Obiettivo dell’esposizione è illustrare sia le attività artistiche di Alberto Sordi, sia le poliedriche capacità professionali dell’attore romano che in oltre 60 anni di carriera è stato doppiatore, cantante, compositore, musicista, giornalista e regista. Dalla mostra emergeranno anche aspetti del suo carattere, il suo modo di essere nella vita pubblica e privata, con testimonianze, oggetti, supporti audiovisivi.
In occasione del suo ottantesimo compleanno, Alberto Sordi divenne per una giornata sindaco di Roma. All’epoca il primo cittadino era Francesco Rutelli che gli cedette la fascia tricolore. Albertone partecipò a tante iniziative che lo videro protagonista nei luoghi e nei contesti più simbolici della Città.

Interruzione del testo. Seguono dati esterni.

(** * The CRD deletion guard of cloud-on-k8s

    A shallow embedding of
    [pkg/controller/common/webhook/customresourcedeletion.go]: the
    validating admission handler that refuses the deletion of an Elastic
    custom resource definition while objects of that type still exist in a
    managed namespace.

    Go packages become modules of the same name.  The handler talks to two
    collaborators, the admission decoder and the Kubernetes client; both are
    fields of the webhook value, as in the source.  Calls to the client and
    to the logger are the only effects of the handler; they are recorded in
    an explicit world that is threaded through the code by a small state
    monad. *)

From Stdlib Require Import ZArith Strings.Ascii Strings.String Strings.Byte.
From stdpp Require Import gmap strings list.

Local Open Scope string_scope.

(** Go's [error] interface, represented by its message. *)
Definition error : Type := string.

(** ** [strings]: the two functions [ParseGroupVersion] relies on *)
Module strings.

(** [strings.Count(s, c)] for a one-character separator. *)
Fixpoint Count (s : string) (c : ascii) : nat :=
  match s with
  | EmptyString => 0
  | String a rest =>
      if Ascii.eqb a c then S (Count rest c) else Count rest c
  end.

(** [strings.Index(s, c)]; [None] stands for Go's [-1]. *)
Fixpoint Index (s : string) (c : ascii) : option nat :=
  match s with
  | EmptyString => None
  | String a rest =>
      if Ascii.eqb a c then Some 0
      else match Index rest c with
           | Some i => Some (S i)
           | None => None
           end
  end.

(** The slice expression [s[lo:hi]]. *)
Definition slice (s : string) (lo hi : nat) : string :=
  String.substring lo (hi - lo) s.

End strings.

(** ** [k8s.io/utils/strings/slices] *)
Module slices.

(** [slices.Contains]: a linear scan comparing with [==]. *)
Fixpoint Contains (s : list string) (v : string) : bool :=
  match s with
  | [] => false
  | x :: rest => if String.eqb x v then true else Contains rest v
  end.

End slices.

(** ** [k8s.io/apimachinery/pkg/runtime/schema] *)
Module schema.

Record GroupVersion : Type := mkGV {
  gvGroup : string;
  gvVersion : string
}.

Record GroupVersionKind : Type := mkGVK {
  Group : string;
  Version : string;
  Kind : string
}.

(** [ParseGroupVersion]: the empty string and ["/"] give the empty
    group-version, no slash gives a bare version, one slash splits into
    group and version, more than one slash is an error. *)
Definition ParseGroupVersion (gv : string) : error + GroupVersion :=
  if (String.length gv =? 0)%nat || String.eqb gv "/" then
    inr (mkGV "" "")
  else
    match strings.Count gv "/"%char with
    | 0 => inr (mkGV "" gv)
    | 1 =>
        match strings.Index gv "/"%char with
        | Some i =>
            inr (mkGV (strings.slice gv 0 i)
                      (strings.slice gv (i + 1) (String.length gv)))
        | None => inr (mkGV "" gv)
        end
    | _ => inl ("unexpected GroupVersion string: " ++ gv)
    end.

In occasione della morte dell’artista (la sera del 24 febbraio del 2003) migliaia e migliaia di romane e romani, lungo una fila interminabile mai vista in precedenti analoghe occasioni, attese ore ed ore per poter accedere alla camera ardente allestita in Campidoglio. Oltre 250 mila persone parteciparono alla cerimonia funebre che si svolse nella Basilica di San Giovanni in Laterano.